Lemma textChanged_run (src : Source) (newText oldText : JsText) (w : World) :
  textChanged src newText oldText w =
  (Normal tt,
   if strict_neq newText oldText && negb (manualFire (props w)) then
     mkWorld (props w)
       (match textFitted (shadow w) with
        | Some _ => write_innerHTML TextFittedSpan (ToString newText) (shadow w)
        | None => shadow w
        end)
       (microtasks w ++ [DoFitMe]) (trace w)
   else w).
Proof.
  destruct src; cbv [textChanged TextfitDiv._textChanged Part000._textChanged
    bind ret read async querySelector_textFitted set_innerHTML];
  destruct (strict_neq newText oldText && negb (manualFire (props w)));
  try reflexivity; now destruct (textFitted (shadow w)).
Qed.

Lemma doFitMe_run (src : Source) (tf : TextFit) (w : World) :
  doFitMe src tf w =
  (Normal tt,
   if negb (isAttached (props w)) then w
   else if (String.length (innerHTML (fitMe (shadow w))) <? 1)%nat then w
   else if (clientHeight (fitMe (shadow w)) <=? 0)%Z
           || (clientWidth (fitMe (shadow w)) <=? 0)%Z
   then emit (ConsoleDebug
     "textfit-div has no size yet, therefore the text can not be fitted.") w
   else
     let o := fitting_options (props w) in
     let r := tf FitMe o (shadow w) in
     mkWorld (props w) (fst r) (microtasks w)
       (trace w ++ TextFitCall FitMe o ::
          match snd r with Some e => [ConsoleWarn e] | None => [] end)).
Proof.
  destruct src;
  cbv [doFitMe TextfitDiv.doFitMe Part000.doFitMe bind ret read dollar_fitMe
    console_debug try_catch get_this call_textFit console_warn emit
    fitting_options];
  destruct (negb (isAttached (props w))); try reflexivity;
  destruct (String.length (innerHTML (fitMe (shadow w))) <? 1)%nat;
    try reflexivity;
  destruct ((clientHeight (fitMe (shadow w)) <=? 0)%Z
            || (clientWidth (fitMe (shadow w)) <=? 0)%Z); try reflexivity;
  cbn; destruct (snd (tf FitMe _ (shadow w))); cbn;
  now rewrite <- ?app_assoc.
Qed.

(** ** Counting and cutting traces *)

Lemma textFit_calls_app (l l' : list Effect) :
  textFit_calls (l ++ l') = textFit_calls l + textFit_calls l'.
Proof. unfold textFit_calls. now rewrite filter_app, length_app. Qed.

Lemma skipn_length_app {A} (l l' : list A) : skipn (length l) (l ++ l') = l'.
Proof. induction l as [|a l IH]; [reflexivity | exact IH]. Qed.

Lemma skipn_length_self {A} (l : list A) : skipn (length l) l = [].
Proof. induction l as [|a l IH]; [reflexivity | exact IH]. Qed.

(** The trace [doFitMe] leaves, by cases on the guard. *)
Lemma doFitMe_emitted (src : Source) (tf : TextFit) (w : World) :
  emitted (doFitMe src tf) w =
  if skipped w then
    if isAttached (props w)
       && negb (String.length (innerHTML (fitMe (shadow w))) <? 1)%nat
    then [ConsoleDebug
      "textfit-div has no size yet, therefore the text can not be fitted."]
    else []
  else
    TextFitCall FitMe (fitting_options (props w)) ::
    match snd (tf FitMe (fitting_options (props w)) (shadow w)) with
    | Some e => [ConsoleWarn e]
    | None => []
    end.
Proof.
  unfold emitted, exec, skipped. rewrite doFitMe_run. cbn [snd].
  destruct (isAttached (props w)); cbn [negb orb andb];
    [|apply skipn_length_self].
  destruct (String.length (innerHTML (fitMe (shadow w))) <? 1)%nat;
    cbn [negb orb andb]; [apply skipn_length_self|].
  destruct ((clientHeight (fitMe (shadow w)) <=? 0)%Z
            || (clientWidth (fitMe (shadow w)) <=? 0)%Z);
    cbn [trace emit]; apply skipn_length_app.
Qed.

Lemma doFitMe_calls (src : Source) (tf : TextFit) (w : World) :
  textFit_calls (trace (exec (doFitMe src tf) w)) =
  textFit_calls (trace w) + if skipped w then 0 else 1.
Proof.
  unfold exec, skipped. rewrite doFitMe_run. cbn [snd].
  destruct (negb (isAttached (props w))); cbn [orb]; [lia|].
  destruct (String.length (innerHTML (fitMe (shadow w))) <? 1)%nat;
    cbn [orb]; [lia|].
  destruct ((clientHeight (fitMe (shadow w)) <=? 0)%Z
            || (clientWidth (fitMe (shadow w)) <=? 0)%Z);
    cbn [trace emit]; rewrite textFit_calls_app.
  - reflexivity.
  - now destruct (snd (tf FitMe (fitting_options (props w)) (shadow w))).
Qed.

Lemma doFitMe_detached (src : Source) (tf : TextFit) (w : World) :
  isAttached (props w) = false -> exec (doFitMe src tf) w = w.
Proof. intros H. unfold exec. now rewrite doFitMe_run, H. Qed.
━━━━━━━━━━
Everything from the line containing "destruct (isAttached (props" through the final line of the listing, inclusive, must be reproduced exactly; leave out the rest.

- **Answer box**
  destruct (isAttached (props w)); cbn [negb orb andb];
    [|apply skipn_length_self].
  destruct (String.length (innerHTML (fitMe (shadow w))) <? 1)%nat;
    cbn [negb orb andb]; [apply skipn_length_self|].
  destruct ((clientHeight (fitMe (shadow w)) <=? 0)%Z
            || (clientWidth (fitMe (shadow w)) <=? 0)%Z);
    cbn [trace emit]; apply skipn_length_app.
Qed.

Lemma doFitMe_calls (src : Source) (tf : TextFit) (w : World) :
  textFit_calls (trace (exec (doFitMe src tf) w)) =
  textFit_calls (trace w) + if skipped w then 0 else 1.
Proof.
  unfold exec, skipped. rewrite doFitMe_run. cbn [snd].
  destruct (negb (isAttached (props w))); cbn [orb]; [lia|].
  destruct (String.length (innerHTML (fitMe (shadow w))) <? 1)%nat;
    cbn [orb]; [lia|].
  destruct ((clientHeight (fitMe (shadow w)) <=? 0)%Z
            || (clientWidth (fitMe (shadow w)) <=? 0)%Z);
    cbn [trace emit]; rewrite textFit_calls_app.
  - reflexivity.
  - now destruct (snd (tf FitMe (fitting_options (props w)) (shadow w))).
Qed.

Lemma doFitMe_detached (src : Source) (tf : TextFit) (w : World) :
  isAttached (props w) = false -> exec (doFitMe src tf) w = w.
Proof. intros H. unfold exec. now rewrite doFitMe_run, H. Qed.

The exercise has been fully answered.